Его высылали вместе с сотней других обитателей судакских дач, реквизируя жилье якобы в пользу трудящихся; на деле в дом Самойловых уже вселился прокурор Судака, а давно отобранную у Дивеевых роскошную виллу «Desire» занимал начальник информотдела крымского ГПУ Лехман. Он ребенком когда-то был в Судаке, ему эта вилла понравилась, теперь была его. Отец не знал, кому достанется их дом. Он понимал только, что к ним он никогда не вернется.
Алексей Алексеич Галицкий видел, что вся жизнь Ильи дала трещину — более глубокую и непоправимую, чем после Ады, потому что с Адой еще хоть что-то можно было понять: Ада умерла от того, что у нее голова болела, от инфекции и слабости. А отчего высылали их, не сказал бы никто: они никому не мешали, старик и мальчик. Пенсия — так ведь пенсию везде придется платить, они не сэкономят, высылая его в Вятку… Возможно, им кажется, что бывшие недостойны Крыма, теперь здесь будет жить один отдыхающий пролетарий, — но ведь это не так.
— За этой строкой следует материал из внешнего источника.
(** * Bandwidth scheduler and speed profiles of qBittorrent

    A shallow embedding of [src/base/bittorrent/speedprofile.h] (the value
    types [SpeedSchedule::SpeedProfile] and [SpeedSchedule::ScheduleEntry]
    with their JSON conversion) and of [BandwidthScheduler] (the legacy
    alternative-limits evaluator, the multi-profile resolver, the day
    matcher and the timer-driven notification loop), followed by the
    properties established about them. *)

From Stdlib Require Import Ascii String ZArith Lia.
From stdpp Require Import base numbers strings gmap list.

Local Open Scope string_scope.
Local Open Scope Z_scope.

(** ** Qt value types used by the scheduler *)

(** [QTime] keeps the number of milliseconds since midnight in the field
    [mds]; a null or invalid time holds [NullTime].  The relational
    operators of [QTime] compare the [mds] fields. *)
Module QTime.

Record t : Type := mk { mds : Z }.

Definition NullTime : Z := -1.
Definition MSECS_PER_MIN : Z := 60000.
Definition MSECS_PER_HOUR : Z := 3600000.
Definition MSECS_PER_DAY : Z := 86400000.

(** [QTime()] *)
Definition null : t := mk NullTime.

Definition isValid (x : t) : bool :=
  (NullTime <? mds x) && (mds x <? MSECS_PER_DAY).

(** [QTime::isValid(h, m, s, ms)] *)
Definition isValidHMS (h m s ms : Z) : bool :=
  (0 <=? h) && (h <? 24) && (0 <=? m) && (m <? 60)
  && (0 <=? s) && (s <? 60) && (0 <=? ms) && (ms <? 1000).

(** [QTime(h, m, s, ms)]: the null time when a field is out of range. *)
Definition fromHMS (h m s ms : Z) : t :=
  if isValidHMS h m s ms
  then mk ((h * 3600 + m * 60 + s) * 1000 + ms)
  else null.

Definition hour (x : t) : Z :=
  if isValid x then mds x / MSECS_PER_HOUR else -1.

Definition minute (x : t) : Z :=
  if isValid x then (mds x mod MSECS_PER_HOUR) / MSECS_PER_MIN else -1.

Definition second (x : t) : Z :=
  if isValid x then (mds x / 1000) mod 60 else -1.

Definition msec (x : t) : Z :=
  if isValid x then mds x mod 1000 else -1.

Definition eqb (a b : t) : bool := mds a =? mds b.
Definition leb (a b : t) : bool := mds a <=? mds b.
Definition ltb (a b : t) : bool := mds a <? mds b.
Definition geb (a b : t) : bool := mds a >=? mds b.
Definition gtb (a b : t) : bool := mds a >? mds b.

(** The decimal digit [d] as a character, and back. *)
Definition digitChar (d : Z) : ascii := ascii_of_nat (Z.to_nat (48 + d)).

Definition digitValue (c : ascii) : option Z :=
  let n := Z.of_nat (nat_of_ascii c) in
  if (48 <=? n) && (n <=? 57) then Some (n - 48) else None.

(** A field of the format written with two letters ("HH", "mm"): the
    number padded with a zero to two digits. *)
Definition twoDigits (n : Z) : string :=
  String (digitChar (n / 10)) (String (digitChar (n mod 10)) EmptyString).

(** [toString(u"HH:mm"_s)]: the 24-hour clock hour and the minute, two
    digits each; the empty string for an invalid time. *)
Definition toString_HHmm (x : t) : string :=
  if isValid x
  then twoDigits (hour x) +:+ ":" +:+ twoDigits (minute x)
  else "".

(** [QTime::fromString(s, u"HH:mm"_s)]: the text has to be two digits,
    a colon and two digits that make a valid hour and minute; seconds and
    milliseconds are zero.  Any other text gives the null time. *)
Definition fromString_HHmm (s : string) : t :=
  match s with
  | String h1 (String h2 (String sep (String m1 (String m2 EmptyString)))) =>
      match digitValue h1, digitValue h2, digitValue m1, digitValue m2 with
      | Some a, Some b, Some c, Some d =>
          if Ascii.eqb sep ":" then fromHMS (10 * a + b) (10 * c + d) 0 0
          else null
      | _, _, _, _ => null
      end
  | _ => null
  end.

End QTime.

Infix "==t" := QTime.eqb (at level 70, no associativity).
Infix "<=t" := QTime.leb (at level 70, no associativity).
Infix ">=t" := QTime.geb (at level 70, no associativity).
Infix ">t" := QTime.gtb (at level 70, no associativity).

(** A [QString] is taken as a [string]; [operator==] is equality of the
    characters (a null and an empty [QString] compare equal). *)
Definition QString : Type := string.

Definition QString_eqb (a b : QString) : bool := String.eqb a b.

(** A C++ [int] is a [Z] in the 32-bit signed range. *)
Definition INT_MIN : Z := -2147483648.
Definition INT_MAX : Z := 2147483647.

Definition is_int (z : Z) : Prop := INT_MIN <= z <= INT_MAX.

(** [QJsonValue], restricted to the kinds of value that appear here: an
    integral number, a string, a boolean, null, and the undefined value that
    [QJsonObject::value] gives for an absent key. *)
Module QJsonValue.

Inductive t : Type :=
| Null
| Bool (b : bool)
| Integer (n : Z)
| String (s : QString)
| Undefined.

(** [toString()]: the string held, or a null [QString]. *)
Definition toString (v : t) : QString :=
  match v with
  | String s => s
  | _ => ""
  end.

(** [toInt(defaultValue)]: the number held when it fits an [int]. *)
Definition toInt (v : t) (defaultValue : Z) : Z :=
  match v with
  | Integer n =>
      if (INT_MIN <=? n) && (n <=? INT_MAX) then n else defaultValue
  | _ => defaultValue
  end.

End QJsonValue.

(** [QJsonObject]: a finite map from keys to values. *)
Module QJsonObject.

Abbreviation t := (gmap string QJsonValue.t).

(** [insert(key, value)]: an undefined value removes the key. *)
Definition insertValue (key : QString) (v : QJsonValue.t) (obj : t) : t :=
  match v with
  | QJsonValue.Undefined => delete key obj
  | _ => <[key := v]> obj
  end.

(** Construction from an initializer list: the pairs are inserted in turn. *)
Definition fromList (args : list (QString * QJsonValue.t)) : t :=
  fold_left (fun obj kv => insertValue kv.1 kv.2 obj) args ∅.

(** [value(key)] *)
Definition value (obj : t) (key : QString) : QJsonValue.t :=
  default QJsonValue.Undefined (obj !! key).

End QJsonObject.

(** ** [Scheduler::Days] *)

(** Modelled from the spec: the declaration of [enum class Scheduler::Days : int]
    lives in [base/preferences.h], which is not part of the sources at hand.
    The selector is an integer code from the closed set
    EveryDay, Weekday, Weekend, Monday .. Sunday, the seven named days being
    consecutive from [Monday]; [ScheduleEntryDialog] uses the code as the row
    of its day combo box, [EveryDay] being the first row.  A value of the
    type is kept as its integer code, so that a code outside the set (as
    [static_cast<Scheduler::Days>] can produce) is representable. *)
Module Scheduler.
Module Days.
Definition t : Type := Z.
Definition EveryDay : t := 0.
Definition Weekday : t := 1.
Definition Weekend : t := 2.
Definition Monday : t := 3.
Definition Tuesday : t := 4.
Definition Wednesday : t := 5.
Definition Thursday : t := 6.
Definition Friday : t := 7.
Definition Saturday : t := 8.
Definition Sunday : t := 9.

(** The enumerators, in declaration order. *)
Definition enumerators : list t :=
  [EveryDay; Weekday; Weekend; Monday; Tuesday; Wednesday; Thursday;
   Friday; Saturday; Sunday].

(** The code names one of the enumerators. *)
Definition recognized (d : t) : bool :=
  existsb (Z.eqb d) enumerators.

(** The code names one of Monday .. Sunday. *)
Definition isNamedDay (d : t) : bool :=
  existsb (Z.eqb d)
    [Monday; Tuesday; Wednesday; Thursday; Friday; Saturday; Sunday].
End Days.
End Scheduler.

Import Scheduler.

(** ** [SpeedSchedule::SpeedProfile] *)

Module SpeedProfile.

Record t : Type := mk {
  name : QString;
  downloadLimit : Z;
  uploadLimit : Z
}.

(** [operator==] *)
Definition eqb (a b : t) : bool :=
  QString_eqb (name a) (name b)
  && (downloadLimit a =? downloadLimit b)
  && (uploadLimit a =? uploadLimit b).

(** [operator!=] *)
Definition neqb (a b : t) : bool := negb (eqb a b).

Definition isValid (p : t) : bool :=
  negb (QString_eqb (name p) "")
  && (downloadLimit p >=? -1) && (uploadLimit p >=? -1).

Definition toJsonObject (p : t) : QJsonObject.t :=
  QJsonObject.fromList
    [("name", QJsonValue.String (name p));
     ("download", QJsonValue.Integer (downloadLimit p));
     ("upload", QJsonValue.Integer (uploadLimit p))].

Definition fromJsonObject (obj : QJsonObject.t) : t :=
  {| name := QJsonValue.toString (QJsonObject.value obj "name");
     downloadLimit := QJsonValue.toInt (QJsonObject.value obj "download") (-1);
     uploadLimit := QJsonValue.toInt (QJsonObject.value obj "upload") (-1) |}.

(** The [int] fields hold 32-bit values. *)
Definition wf (p : t) : Prop :=
  is_int (downloadLimit p) /\ is_int (uploadLimit p).

End SpeedProfile.

(** ** [SpeedSchedule::ScheduleEntry] *)

Module ScheduleEntry.

Record t : Type := mk {
  startTime : QTime.t;
  endTime : QTime.t;
  days : Days.t;
  profileName : QString
}.

(** [operator==] *)
Definition eqb (a b : t) : bool :=
  (startTime a ==t startTime b) && (endTime a ==t endTime b)
  && (days a =? days b) && QString_eqb (profileName a) (profileName b).

(** [operator!=] *)
Definition neqb (a b : t) : bool := negb (eqb a b).

Definition isValid (e : t) : bool :=
  QTime.isValid (startTime e) && QTime.isValid (endTime e)
  && negb (QString_eqb (profileName e) "").

Definition toJsonObject (e : t) : QJsonObject.t :=
  QJsonObject.fromList
    [("start", QJsonValue.String (QTime.toString_HHmm (startTime e)));
     ("end", QJsonValue.String (QTime.toString_HHmm (endTime e)));
     ("days", QJsonValue.Integer (days e));
     ("profile", QJsonValue.String (profileName e))].

Definition fromJsonObject (obj : QJsonObject.t) : t :=
  {| startTime :=
       QTime.fromString_HHmm (QJsonValue.toString (QJsonObject.value obj "start"));
     endTime :=
       QTime.fromString_HHmm (QJsonValue.toString (QJsonObject.value obj "end"));
     days := QJsonValue.toInt (QJsonObject.value obj "days") 0;
     profileName := QJsonValue.toString (QJsonObject.value obj "profile") |}.

End ScheduleEntry.

(** ** What the scheduler reads: preferences, clock and calendar *)

(** The part of [Preferences] read by [BandwidthScheduler]. *)
Record Preferences : Type := mkPreferences {
  getSchedulerStartTime : QTime.t;
  getSchedulerEndTime : QTime.t;
  getSchedulerDays : Days.t;
  getScheduleEntries : list ScheduleEntry.t;
  getDefaultSpeedProfile : QString
}.

(** A snapshot of the surroundings: [Preferences::instance()],
    [QTime::currentTime()] and [QDate::currentDate().dayOfWeek()].  One
    snapshot serves one call of [start] or [onTimeout]; successive calls get
    snapshots of their own. *)
Record World : Type := mkWorld {
  pref : Preferences;
  currentTime : QTime.t;
  dayOfWeek : Z
}.

(** ** [BandwidthScheduler::isDayMatch] *)

Definition isDayMatch (schedulerDays : Days.t) (currentDay : Z) : bool :=
  if schedulerDays =? Days.EveryDay then true
  else if schedulerDays =? Days.Weekday then
    (currentDay >=? 1) && (currentDay <=? 5)
  else if schedulerDays =? Days.Weekend then
    (currentDay =? 6) || (currentDay =? 7)
  else if Days.isNamedDay schedulerDays then
    let offset := Days.Monday - 1 in
    let dayOfWeek := schedulerDays - offset in
    currentDay =? dayOfWeek
  else false.

(** ** [BandwidthScheduler::getCurrentSpeedProfile] *)

(** The time-range test of the loop body. *)
Definition inTimeRange (entry : ScheduleEntry.t) (now : QTime.t) : bool :=
  if ScheduleEntry.startTime entry <=t ScheduleEntry.endTime entry
  then (now >=t ScheduleEntry.startTime entry) && (now <=t ScheduleEntry.endTime entry)
  else (now >=t ScheduleEntry.startTime entry) || (now <=t ScheduleEntry.endTime entry).

(** One iteration of the loop: [Some name] when the body returns [name],
    [None] when control moves on to the next entry. *)
Definition entryBody (now : QTime.t) (day : Z) (entry : ScheduleEntry.t)
  : option QString :=
  if negb (isDayMatch (ScheduleEntry.days entry) day) then None
  else if inTimeRange entry now then Some (ScheduleEntry.profileName entry)
  else None.

(** The range-based [for] over the entries, in list order. *)
Fixpoint scanEntries (now : QTime.t) (day : Z) (schedules : list ScheduleEntry.t)
  : option QString :=
  match schedules with
  | [] => None
  | entry :: rest =>
      match entryBody now day entry with
      | Some name => Some name
      | None => scanEntries now day rest
      end
  end.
Из Ленинграда, из Москвы тоже высылают. И ладно бы они были когда-то богачи — но ведь он был всего только сначала адвокат, потом издатель, больших денег никогда не было… Он все это пытался объяснить, и все натыкалось на стенку, и он понял наконец, что ехать придется. Это столкновение с неумолимой волей было так болезненно, что Илья ни одного дела не мог довести до конца — он не понимал, зачем. То принимался разбирать архив, то бегал по соседям, выясняя, кого куда, то принимался распродавать остатки имущества, например, огромный старинный утюг, который уж точно никому не был нужен, и купили у него за все время только картину с изображением голой Аспазии.
Даня не был дома полгода — и ничего не узнавал: только тут он понял, как изменил его учитель. Оказывается, занятия сказывались — пусть пока вели не к улучшению координации и собранности, а наоборот. Ничего, чтобы расстроиться, прежде надо расстроиться. «Ты какой-то сам не свой», говорил отец. Он и точно был больше не свой, ибо принадлежал кружку и силе, стоявшей за ним. Он представлял учителя в этой среде. Конечно, учитель бы договорился, уладил, а если бы не уладил, то сумел бы спокойно, ясно и весело действовать, исходя из неизбежного. Но у отца не было опоры, и Даня увидел это ясней, чем прежде.